__WORK REQUEST__
In the listing below, the answer starts at the line that has "(* client.loop_start() *)" and stops after the line that has "(* time.sleep *)"; please repeat that part exactly and nothing more.

__GIVEN RECORDS__
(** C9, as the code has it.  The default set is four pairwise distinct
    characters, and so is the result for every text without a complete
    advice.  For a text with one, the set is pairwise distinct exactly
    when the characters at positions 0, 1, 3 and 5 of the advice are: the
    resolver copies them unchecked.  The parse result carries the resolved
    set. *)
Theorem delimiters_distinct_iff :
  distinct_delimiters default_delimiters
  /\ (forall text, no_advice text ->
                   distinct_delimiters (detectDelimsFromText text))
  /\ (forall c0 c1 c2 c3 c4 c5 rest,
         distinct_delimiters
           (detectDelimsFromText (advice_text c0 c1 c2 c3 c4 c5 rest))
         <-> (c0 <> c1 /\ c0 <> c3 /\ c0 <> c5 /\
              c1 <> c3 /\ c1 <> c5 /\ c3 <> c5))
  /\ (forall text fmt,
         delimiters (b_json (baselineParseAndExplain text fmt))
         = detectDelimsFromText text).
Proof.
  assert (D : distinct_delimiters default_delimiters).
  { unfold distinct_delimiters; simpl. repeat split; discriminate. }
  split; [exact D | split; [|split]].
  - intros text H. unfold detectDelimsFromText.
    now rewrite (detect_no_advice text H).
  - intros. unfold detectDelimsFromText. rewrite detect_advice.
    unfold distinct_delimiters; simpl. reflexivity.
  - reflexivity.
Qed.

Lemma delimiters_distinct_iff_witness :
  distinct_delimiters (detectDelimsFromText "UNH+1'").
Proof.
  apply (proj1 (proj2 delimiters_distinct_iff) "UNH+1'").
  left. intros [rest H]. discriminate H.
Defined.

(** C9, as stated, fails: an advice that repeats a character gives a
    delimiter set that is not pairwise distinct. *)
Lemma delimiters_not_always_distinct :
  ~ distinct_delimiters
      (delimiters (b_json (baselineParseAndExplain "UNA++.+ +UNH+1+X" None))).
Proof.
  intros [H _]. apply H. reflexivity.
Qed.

* * *

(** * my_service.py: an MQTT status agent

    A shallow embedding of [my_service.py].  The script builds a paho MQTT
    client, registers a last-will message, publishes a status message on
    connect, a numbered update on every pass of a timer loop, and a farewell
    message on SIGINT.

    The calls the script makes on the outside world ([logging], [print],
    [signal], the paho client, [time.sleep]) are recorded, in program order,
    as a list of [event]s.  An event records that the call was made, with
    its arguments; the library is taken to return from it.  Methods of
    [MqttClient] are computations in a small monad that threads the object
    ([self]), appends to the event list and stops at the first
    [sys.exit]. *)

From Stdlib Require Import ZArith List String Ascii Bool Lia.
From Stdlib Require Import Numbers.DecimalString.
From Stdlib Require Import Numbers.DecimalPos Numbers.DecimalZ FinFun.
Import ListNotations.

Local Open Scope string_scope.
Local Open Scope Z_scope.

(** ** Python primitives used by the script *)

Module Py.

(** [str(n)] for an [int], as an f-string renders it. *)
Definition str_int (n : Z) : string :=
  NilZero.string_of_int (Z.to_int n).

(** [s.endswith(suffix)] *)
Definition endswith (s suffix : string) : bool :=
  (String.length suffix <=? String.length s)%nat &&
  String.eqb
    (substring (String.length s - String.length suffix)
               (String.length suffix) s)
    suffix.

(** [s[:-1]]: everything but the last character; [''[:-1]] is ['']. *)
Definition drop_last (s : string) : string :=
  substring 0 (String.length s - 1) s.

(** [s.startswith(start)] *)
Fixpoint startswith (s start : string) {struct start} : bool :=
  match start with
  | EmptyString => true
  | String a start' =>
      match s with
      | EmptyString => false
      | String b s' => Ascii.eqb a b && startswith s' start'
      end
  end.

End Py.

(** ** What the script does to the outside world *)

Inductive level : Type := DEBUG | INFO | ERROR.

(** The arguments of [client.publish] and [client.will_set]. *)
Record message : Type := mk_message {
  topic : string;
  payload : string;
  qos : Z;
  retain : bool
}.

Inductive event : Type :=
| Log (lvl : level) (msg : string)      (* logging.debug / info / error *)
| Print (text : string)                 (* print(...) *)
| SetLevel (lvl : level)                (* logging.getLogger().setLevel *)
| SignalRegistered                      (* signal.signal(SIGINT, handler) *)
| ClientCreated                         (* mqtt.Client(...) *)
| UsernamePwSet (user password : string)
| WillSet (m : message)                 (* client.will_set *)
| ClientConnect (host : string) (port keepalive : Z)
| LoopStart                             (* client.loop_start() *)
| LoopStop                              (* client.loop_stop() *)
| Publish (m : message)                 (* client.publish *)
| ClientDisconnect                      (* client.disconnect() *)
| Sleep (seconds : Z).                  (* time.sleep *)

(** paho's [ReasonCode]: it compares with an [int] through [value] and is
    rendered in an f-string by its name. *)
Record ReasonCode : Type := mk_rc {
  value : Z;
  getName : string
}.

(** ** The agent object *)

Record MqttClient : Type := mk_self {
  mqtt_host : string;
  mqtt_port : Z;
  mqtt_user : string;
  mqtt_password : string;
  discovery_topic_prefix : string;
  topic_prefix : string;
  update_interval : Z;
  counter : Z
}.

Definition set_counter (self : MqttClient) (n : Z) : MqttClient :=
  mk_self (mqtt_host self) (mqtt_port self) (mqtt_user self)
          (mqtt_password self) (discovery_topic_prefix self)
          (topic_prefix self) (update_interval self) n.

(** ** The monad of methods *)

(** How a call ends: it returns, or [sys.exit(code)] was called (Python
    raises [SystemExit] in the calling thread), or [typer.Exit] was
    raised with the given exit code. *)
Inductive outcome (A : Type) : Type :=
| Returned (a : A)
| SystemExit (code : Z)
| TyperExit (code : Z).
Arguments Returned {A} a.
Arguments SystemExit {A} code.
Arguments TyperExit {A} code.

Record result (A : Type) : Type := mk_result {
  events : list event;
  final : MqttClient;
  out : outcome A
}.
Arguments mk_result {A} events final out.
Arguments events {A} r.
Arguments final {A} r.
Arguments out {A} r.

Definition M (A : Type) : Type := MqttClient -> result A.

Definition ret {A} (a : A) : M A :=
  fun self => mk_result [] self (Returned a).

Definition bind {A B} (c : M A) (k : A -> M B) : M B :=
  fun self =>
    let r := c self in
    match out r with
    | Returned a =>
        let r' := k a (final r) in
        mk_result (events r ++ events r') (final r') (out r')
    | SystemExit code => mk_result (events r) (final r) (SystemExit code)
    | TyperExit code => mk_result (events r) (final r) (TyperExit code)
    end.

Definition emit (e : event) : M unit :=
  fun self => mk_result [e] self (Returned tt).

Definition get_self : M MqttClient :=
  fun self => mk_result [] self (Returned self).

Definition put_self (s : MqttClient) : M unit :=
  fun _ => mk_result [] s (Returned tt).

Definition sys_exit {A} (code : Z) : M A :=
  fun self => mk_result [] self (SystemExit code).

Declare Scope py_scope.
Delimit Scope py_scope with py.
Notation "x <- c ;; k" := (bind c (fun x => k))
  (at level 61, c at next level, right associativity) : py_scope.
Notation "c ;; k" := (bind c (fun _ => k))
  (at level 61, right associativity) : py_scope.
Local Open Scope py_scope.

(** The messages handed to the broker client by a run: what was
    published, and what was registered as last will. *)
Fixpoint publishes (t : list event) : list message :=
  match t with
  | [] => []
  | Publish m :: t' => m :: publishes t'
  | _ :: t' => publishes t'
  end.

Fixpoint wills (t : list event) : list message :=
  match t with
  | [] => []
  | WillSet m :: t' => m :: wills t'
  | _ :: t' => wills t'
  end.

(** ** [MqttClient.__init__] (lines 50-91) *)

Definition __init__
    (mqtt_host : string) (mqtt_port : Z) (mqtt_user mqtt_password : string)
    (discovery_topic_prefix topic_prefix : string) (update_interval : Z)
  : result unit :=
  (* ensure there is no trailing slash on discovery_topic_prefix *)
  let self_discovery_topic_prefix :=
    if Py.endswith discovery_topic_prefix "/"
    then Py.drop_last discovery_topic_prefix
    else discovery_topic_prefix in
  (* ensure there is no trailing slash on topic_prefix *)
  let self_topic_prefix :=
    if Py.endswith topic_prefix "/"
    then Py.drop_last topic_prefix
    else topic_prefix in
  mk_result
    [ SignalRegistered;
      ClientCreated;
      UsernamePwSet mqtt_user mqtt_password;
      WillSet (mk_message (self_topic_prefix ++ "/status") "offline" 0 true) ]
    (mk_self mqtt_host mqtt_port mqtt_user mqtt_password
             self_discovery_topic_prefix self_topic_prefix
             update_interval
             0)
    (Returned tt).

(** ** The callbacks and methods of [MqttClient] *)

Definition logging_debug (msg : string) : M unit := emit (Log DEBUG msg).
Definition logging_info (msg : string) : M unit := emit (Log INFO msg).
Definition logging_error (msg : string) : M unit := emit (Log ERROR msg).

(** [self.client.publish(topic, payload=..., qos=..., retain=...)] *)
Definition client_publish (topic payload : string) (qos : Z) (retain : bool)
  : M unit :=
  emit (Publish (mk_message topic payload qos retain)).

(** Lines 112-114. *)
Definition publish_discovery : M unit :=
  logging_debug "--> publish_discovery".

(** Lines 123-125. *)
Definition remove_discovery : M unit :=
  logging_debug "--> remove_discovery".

__RESPONSE__
| LoopStart                             (* client.loop_start() *)
| LoopStop                              (* client.loop_stop() *)
| Publish (m : message)                 (* client.publish *)
| ClientDisconnect                      (* client.disconnect() *)
| Sleep (seconds : Z).                  (* time.sleep *)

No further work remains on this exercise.